# GIVEN DATA:

=====

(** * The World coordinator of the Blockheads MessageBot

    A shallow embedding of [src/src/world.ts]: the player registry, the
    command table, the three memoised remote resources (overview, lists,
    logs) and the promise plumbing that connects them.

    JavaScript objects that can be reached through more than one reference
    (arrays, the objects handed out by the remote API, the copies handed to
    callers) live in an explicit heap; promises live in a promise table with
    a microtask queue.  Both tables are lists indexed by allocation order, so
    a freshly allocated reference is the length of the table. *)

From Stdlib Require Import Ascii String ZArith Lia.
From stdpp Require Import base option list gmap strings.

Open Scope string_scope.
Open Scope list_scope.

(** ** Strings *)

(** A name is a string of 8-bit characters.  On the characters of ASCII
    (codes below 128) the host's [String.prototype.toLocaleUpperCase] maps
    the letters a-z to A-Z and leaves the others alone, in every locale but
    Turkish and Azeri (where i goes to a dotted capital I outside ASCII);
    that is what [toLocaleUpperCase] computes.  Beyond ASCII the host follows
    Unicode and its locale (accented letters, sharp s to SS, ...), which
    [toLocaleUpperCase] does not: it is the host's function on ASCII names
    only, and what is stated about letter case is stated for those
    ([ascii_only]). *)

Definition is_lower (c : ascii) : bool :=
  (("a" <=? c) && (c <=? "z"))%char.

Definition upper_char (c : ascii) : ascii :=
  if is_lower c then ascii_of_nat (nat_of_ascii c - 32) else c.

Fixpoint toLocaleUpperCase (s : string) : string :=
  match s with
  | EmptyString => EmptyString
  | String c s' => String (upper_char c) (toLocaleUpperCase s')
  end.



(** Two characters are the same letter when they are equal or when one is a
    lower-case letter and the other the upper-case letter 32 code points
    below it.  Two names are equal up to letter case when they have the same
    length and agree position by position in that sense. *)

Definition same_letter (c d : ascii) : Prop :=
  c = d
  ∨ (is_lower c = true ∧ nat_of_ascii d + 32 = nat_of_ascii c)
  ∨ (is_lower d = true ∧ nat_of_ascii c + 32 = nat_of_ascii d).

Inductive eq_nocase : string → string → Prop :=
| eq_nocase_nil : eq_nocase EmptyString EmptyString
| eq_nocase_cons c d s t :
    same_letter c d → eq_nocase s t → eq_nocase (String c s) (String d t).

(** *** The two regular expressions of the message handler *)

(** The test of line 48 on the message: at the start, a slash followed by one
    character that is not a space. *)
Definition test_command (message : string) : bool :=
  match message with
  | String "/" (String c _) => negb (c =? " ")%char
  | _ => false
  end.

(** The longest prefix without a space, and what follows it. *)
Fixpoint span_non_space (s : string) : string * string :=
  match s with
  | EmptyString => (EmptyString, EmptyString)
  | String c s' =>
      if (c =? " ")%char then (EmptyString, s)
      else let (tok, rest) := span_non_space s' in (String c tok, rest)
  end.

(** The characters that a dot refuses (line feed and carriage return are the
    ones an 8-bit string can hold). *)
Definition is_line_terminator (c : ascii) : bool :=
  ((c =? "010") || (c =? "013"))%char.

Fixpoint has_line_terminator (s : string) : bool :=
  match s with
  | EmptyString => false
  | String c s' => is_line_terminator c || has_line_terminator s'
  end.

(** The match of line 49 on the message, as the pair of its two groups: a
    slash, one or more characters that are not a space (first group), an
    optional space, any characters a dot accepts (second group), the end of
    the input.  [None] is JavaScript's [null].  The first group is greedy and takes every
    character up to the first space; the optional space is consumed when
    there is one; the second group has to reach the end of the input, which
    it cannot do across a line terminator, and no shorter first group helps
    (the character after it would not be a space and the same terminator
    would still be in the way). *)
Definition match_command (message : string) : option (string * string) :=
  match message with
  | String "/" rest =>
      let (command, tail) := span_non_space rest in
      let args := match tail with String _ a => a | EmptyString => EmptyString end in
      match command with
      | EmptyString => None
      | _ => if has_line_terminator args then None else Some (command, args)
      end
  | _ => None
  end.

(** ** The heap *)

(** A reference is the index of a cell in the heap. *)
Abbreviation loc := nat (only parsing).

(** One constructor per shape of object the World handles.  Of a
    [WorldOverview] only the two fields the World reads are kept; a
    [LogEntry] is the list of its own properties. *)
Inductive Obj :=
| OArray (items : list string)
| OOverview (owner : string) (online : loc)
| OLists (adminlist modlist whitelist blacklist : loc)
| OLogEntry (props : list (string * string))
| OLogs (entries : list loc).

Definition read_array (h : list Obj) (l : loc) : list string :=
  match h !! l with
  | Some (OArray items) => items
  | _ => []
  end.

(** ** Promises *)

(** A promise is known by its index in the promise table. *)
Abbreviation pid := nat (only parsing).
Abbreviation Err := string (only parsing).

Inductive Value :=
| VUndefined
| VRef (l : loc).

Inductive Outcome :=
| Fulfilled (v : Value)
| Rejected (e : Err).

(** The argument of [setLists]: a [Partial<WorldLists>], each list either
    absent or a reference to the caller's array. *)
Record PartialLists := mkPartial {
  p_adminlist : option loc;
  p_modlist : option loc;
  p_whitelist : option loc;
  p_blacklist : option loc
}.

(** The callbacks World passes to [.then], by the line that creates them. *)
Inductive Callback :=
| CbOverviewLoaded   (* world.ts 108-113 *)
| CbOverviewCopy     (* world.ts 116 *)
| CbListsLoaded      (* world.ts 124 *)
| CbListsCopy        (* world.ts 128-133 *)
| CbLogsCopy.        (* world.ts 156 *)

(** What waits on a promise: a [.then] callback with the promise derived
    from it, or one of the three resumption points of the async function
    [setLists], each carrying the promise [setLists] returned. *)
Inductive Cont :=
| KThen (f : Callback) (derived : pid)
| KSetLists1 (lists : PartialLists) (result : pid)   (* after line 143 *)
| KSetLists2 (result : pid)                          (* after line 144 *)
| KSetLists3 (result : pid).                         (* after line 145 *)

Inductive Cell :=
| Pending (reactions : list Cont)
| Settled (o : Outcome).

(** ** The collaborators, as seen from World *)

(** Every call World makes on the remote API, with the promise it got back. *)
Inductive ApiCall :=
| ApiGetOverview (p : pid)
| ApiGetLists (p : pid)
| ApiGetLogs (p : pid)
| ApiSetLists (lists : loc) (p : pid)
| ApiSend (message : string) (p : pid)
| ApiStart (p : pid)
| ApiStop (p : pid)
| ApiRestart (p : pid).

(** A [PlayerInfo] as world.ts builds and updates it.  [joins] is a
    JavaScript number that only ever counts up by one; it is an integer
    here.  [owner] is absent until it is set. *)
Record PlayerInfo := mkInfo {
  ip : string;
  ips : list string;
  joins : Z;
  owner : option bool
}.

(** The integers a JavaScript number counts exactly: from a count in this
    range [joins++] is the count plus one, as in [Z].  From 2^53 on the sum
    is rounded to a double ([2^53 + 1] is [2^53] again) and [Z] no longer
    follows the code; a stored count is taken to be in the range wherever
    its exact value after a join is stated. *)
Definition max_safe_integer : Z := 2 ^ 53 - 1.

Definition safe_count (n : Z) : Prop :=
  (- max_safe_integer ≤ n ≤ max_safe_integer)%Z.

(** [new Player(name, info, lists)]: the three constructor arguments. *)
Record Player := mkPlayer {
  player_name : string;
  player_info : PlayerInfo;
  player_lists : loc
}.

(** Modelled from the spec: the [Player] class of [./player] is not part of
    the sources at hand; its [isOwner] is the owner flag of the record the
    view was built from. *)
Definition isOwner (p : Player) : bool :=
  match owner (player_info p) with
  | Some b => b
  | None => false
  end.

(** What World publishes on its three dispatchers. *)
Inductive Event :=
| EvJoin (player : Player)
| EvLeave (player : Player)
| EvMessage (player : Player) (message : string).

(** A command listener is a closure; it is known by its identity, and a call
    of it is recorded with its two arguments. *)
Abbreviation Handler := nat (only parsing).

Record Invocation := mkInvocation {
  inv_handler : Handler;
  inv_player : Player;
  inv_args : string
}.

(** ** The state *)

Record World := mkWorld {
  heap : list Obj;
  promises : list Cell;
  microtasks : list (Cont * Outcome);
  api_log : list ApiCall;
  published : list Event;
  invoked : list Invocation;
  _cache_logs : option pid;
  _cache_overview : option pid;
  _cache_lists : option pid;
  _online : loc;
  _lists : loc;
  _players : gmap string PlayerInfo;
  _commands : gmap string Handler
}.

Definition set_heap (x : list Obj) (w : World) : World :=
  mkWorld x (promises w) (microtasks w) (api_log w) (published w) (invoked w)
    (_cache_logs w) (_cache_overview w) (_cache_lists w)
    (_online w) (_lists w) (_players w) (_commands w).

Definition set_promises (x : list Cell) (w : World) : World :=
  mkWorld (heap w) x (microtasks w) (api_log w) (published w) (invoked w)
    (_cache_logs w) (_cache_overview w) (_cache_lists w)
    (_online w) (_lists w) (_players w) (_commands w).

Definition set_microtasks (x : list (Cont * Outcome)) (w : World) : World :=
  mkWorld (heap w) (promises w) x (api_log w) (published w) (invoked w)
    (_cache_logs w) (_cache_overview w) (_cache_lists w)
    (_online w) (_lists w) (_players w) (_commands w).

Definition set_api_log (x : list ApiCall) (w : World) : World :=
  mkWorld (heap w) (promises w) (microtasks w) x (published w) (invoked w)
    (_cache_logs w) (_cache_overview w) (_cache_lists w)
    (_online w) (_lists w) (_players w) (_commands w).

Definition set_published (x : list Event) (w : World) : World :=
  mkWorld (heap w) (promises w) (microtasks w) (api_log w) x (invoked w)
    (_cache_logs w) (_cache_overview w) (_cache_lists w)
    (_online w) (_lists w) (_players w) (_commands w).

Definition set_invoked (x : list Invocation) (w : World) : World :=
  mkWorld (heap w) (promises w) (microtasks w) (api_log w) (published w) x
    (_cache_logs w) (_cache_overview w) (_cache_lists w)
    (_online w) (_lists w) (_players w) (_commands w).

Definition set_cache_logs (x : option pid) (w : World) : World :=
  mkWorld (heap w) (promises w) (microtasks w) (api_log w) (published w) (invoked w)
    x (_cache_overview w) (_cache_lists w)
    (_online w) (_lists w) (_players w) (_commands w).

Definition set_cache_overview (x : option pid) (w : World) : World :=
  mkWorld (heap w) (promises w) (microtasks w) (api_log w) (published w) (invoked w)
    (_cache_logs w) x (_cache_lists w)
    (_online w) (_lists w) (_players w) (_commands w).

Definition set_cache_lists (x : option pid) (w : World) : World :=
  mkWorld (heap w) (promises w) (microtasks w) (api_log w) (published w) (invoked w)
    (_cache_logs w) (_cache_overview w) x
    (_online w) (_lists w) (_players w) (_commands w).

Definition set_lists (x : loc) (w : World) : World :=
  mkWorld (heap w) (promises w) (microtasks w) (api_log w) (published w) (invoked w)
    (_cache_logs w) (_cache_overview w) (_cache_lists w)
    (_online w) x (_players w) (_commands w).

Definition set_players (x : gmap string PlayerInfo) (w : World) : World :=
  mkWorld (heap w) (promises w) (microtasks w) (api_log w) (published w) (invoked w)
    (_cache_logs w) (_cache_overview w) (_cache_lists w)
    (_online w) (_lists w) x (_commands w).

=====

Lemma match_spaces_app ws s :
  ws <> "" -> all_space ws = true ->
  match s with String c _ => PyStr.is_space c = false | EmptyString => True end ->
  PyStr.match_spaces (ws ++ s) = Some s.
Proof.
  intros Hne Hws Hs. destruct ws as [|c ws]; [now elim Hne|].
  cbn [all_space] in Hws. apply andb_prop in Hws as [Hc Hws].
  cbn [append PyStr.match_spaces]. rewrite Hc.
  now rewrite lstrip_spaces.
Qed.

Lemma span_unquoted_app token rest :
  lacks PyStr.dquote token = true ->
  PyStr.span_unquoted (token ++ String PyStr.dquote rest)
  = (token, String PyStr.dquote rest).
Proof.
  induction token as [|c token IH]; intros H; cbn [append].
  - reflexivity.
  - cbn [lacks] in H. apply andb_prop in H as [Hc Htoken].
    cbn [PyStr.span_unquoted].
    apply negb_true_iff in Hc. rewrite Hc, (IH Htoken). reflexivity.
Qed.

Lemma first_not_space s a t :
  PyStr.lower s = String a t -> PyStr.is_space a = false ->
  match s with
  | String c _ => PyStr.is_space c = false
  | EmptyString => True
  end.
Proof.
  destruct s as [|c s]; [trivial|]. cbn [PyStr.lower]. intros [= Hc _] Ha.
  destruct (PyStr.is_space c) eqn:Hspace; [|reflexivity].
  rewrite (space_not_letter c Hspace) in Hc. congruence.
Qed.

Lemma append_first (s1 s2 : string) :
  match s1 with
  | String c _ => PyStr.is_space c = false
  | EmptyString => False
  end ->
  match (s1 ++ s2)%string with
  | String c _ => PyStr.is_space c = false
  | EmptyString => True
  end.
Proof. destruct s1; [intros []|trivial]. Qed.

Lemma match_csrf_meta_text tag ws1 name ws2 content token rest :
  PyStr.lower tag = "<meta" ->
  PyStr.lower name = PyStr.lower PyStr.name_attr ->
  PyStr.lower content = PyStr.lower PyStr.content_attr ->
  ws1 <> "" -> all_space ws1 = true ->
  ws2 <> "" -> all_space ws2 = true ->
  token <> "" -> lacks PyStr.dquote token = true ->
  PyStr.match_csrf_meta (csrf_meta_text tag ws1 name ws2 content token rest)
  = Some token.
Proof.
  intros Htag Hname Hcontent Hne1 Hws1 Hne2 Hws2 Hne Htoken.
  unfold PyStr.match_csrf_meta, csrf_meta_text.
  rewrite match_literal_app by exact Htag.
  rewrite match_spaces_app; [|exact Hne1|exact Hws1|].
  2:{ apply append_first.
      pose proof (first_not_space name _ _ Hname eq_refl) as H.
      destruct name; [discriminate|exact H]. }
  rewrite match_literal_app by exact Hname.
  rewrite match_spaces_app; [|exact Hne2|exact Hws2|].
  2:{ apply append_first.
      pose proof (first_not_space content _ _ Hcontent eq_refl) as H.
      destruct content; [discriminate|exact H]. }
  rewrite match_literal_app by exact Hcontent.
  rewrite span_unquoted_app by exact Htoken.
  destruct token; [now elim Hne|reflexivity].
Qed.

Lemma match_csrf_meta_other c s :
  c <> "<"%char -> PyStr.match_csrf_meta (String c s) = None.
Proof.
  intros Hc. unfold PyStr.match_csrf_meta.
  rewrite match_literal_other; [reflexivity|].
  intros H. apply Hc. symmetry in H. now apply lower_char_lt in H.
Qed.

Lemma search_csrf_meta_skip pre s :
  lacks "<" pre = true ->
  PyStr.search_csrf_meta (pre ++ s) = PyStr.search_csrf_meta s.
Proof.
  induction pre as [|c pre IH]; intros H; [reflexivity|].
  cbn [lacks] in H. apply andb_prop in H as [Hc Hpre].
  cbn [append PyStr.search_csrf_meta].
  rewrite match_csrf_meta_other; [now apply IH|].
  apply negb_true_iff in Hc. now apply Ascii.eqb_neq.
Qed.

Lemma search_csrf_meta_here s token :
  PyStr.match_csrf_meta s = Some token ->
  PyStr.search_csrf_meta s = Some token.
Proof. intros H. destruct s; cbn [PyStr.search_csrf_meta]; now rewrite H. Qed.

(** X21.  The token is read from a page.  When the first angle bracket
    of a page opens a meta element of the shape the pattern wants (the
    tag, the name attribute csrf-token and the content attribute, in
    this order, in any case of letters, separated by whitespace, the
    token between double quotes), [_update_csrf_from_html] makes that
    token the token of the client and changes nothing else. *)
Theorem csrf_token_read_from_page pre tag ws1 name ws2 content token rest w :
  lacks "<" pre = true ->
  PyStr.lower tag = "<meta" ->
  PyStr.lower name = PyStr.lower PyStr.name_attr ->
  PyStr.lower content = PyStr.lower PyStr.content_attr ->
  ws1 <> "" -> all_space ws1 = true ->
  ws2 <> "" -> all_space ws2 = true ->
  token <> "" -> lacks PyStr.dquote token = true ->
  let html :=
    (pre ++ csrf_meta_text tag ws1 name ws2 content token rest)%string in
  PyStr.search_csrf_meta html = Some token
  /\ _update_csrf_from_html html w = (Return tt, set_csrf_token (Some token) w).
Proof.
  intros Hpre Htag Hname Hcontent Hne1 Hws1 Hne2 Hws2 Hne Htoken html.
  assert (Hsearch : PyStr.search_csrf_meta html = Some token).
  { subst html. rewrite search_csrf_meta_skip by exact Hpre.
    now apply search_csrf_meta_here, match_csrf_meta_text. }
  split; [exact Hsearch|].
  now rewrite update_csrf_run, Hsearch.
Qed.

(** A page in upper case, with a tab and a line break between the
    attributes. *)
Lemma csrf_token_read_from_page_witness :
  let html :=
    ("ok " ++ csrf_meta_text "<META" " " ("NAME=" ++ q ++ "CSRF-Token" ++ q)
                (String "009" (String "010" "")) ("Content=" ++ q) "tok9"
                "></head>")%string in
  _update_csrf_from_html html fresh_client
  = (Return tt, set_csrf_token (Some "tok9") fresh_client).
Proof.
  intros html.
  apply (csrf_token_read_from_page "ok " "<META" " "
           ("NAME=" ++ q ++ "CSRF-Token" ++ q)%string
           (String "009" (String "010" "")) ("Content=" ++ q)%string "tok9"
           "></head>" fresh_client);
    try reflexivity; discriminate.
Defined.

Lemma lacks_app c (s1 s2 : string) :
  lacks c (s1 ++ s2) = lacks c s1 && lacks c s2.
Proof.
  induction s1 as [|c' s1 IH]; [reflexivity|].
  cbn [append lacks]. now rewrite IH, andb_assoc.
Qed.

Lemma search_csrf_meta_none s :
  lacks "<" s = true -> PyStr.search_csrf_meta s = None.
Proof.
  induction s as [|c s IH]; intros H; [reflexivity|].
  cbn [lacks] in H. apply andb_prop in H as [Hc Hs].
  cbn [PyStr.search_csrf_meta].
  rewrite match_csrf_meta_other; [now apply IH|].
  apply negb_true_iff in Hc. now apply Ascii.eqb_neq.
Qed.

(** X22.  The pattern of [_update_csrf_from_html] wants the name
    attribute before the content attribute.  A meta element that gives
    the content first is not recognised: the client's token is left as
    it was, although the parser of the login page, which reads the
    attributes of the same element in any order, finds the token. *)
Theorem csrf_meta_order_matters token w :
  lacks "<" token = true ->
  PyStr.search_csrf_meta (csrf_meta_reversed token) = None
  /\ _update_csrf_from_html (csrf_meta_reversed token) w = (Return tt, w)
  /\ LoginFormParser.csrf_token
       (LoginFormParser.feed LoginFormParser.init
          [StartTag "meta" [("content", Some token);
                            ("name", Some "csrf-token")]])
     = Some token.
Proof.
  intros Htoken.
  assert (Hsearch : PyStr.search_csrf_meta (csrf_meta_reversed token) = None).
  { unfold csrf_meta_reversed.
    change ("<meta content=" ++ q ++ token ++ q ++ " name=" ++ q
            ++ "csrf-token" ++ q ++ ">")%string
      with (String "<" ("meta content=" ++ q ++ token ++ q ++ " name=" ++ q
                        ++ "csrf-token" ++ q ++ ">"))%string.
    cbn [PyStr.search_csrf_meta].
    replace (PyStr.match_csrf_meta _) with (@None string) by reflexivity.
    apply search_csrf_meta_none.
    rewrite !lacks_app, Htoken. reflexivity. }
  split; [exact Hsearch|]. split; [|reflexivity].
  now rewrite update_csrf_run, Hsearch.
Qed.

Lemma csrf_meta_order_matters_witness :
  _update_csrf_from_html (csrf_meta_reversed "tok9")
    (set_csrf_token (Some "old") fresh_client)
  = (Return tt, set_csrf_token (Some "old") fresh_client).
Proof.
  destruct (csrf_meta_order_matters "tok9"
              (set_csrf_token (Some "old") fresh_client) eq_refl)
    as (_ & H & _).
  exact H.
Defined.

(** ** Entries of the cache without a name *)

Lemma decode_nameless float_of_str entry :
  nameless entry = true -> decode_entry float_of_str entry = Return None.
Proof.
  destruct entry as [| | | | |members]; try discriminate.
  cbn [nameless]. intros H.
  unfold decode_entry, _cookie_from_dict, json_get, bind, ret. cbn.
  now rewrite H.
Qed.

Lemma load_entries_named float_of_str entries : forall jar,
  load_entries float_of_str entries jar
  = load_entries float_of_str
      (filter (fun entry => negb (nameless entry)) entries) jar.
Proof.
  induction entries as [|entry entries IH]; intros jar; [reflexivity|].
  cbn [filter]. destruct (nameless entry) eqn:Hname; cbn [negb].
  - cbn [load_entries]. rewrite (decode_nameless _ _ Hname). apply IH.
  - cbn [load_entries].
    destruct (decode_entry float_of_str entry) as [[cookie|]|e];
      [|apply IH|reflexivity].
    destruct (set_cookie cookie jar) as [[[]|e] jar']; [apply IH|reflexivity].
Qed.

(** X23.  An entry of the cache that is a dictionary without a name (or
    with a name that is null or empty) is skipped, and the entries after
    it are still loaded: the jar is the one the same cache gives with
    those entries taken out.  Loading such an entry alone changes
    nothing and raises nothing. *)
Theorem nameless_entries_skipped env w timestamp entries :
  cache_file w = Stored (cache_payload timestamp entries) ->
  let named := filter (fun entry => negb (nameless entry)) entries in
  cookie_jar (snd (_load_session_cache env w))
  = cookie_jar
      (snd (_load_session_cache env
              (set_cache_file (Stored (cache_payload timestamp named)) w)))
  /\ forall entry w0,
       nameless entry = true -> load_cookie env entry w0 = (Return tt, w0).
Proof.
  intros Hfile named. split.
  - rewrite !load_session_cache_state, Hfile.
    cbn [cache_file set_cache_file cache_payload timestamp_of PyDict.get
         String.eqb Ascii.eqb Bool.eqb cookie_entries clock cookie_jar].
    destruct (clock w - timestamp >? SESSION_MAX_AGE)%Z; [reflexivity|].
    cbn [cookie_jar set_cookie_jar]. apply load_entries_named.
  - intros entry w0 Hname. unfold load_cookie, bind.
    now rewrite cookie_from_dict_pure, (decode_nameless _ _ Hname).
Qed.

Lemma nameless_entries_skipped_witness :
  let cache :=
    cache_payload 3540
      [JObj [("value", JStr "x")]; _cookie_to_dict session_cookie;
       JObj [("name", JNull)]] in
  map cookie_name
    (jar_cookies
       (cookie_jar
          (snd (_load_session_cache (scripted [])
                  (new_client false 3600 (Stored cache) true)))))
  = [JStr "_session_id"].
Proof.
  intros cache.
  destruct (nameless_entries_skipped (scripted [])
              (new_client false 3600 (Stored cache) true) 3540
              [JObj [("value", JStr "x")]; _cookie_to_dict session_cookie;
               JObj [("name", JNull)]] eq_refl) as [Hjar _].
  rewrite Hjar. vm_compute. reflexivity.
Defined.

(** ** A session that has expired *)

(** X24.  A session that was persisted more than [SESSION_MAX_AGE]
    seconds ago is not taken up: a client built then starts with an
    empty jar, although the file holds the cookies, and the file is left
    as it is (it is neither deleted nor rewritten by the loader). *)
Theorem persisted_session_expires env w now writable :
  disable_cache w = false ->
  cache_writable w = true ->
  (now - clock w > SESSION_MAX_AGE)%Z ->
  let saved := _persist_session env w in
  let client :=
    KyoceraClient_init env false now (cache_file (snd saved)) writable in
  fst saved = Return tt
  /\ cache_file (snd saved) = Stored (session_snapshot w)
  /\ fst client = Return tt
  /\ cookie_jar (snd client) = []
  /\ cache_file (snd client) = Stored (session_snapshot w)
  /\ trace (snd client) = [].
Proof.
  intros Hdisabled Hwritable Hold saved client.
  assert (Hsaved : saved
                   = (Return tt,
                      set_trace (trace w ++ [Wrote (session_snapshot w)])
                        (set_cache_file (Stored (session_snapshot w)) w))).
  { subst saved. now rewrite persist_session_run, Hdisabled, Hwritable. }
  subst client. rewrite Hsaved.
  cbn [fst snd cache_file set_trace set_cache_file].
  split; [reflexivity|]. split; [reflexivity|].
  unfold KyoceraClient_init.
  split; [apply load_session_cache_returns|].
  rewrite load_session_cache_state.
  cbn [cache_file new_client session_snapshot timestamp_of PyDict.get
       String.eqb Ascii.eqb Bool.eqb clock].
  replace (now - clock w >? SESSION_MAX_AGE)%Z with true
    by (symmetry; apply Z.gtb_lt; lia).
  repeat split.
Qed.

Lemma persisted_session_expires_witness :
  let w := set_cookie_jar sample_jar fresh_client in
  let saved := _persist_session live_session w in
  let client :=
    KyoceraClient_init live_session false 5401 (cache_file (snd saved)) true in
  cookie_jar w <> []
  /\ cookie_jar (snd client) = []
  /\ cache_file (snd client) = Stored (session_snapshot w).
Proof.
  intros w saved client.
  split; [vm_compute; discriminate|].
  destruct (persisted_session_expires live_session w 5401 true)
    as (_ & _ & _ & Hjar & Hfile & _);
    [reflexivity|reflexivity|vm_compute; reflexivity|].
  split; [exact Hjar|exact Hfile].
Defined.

=====

# WHAT IS BEING ASKED:
The exercise is to copy out every line above that has the word "clock" in it.

# TASK RESPONSE:
         String.eqb Ascii.eqb Bool.eqb cookie_entries clock cookie_jar].
    destruct (clock w - timestamp >? SESSION_MAX_AGE)%Z; [reflexivity|].
  (now - clock w > SESSION_MAX_AGE)%Z ->
       String.eqb Ascii.eqb Bool.eqb clock].
  replace (now - clock w >? SESSION_MAX_AGE)%Z with true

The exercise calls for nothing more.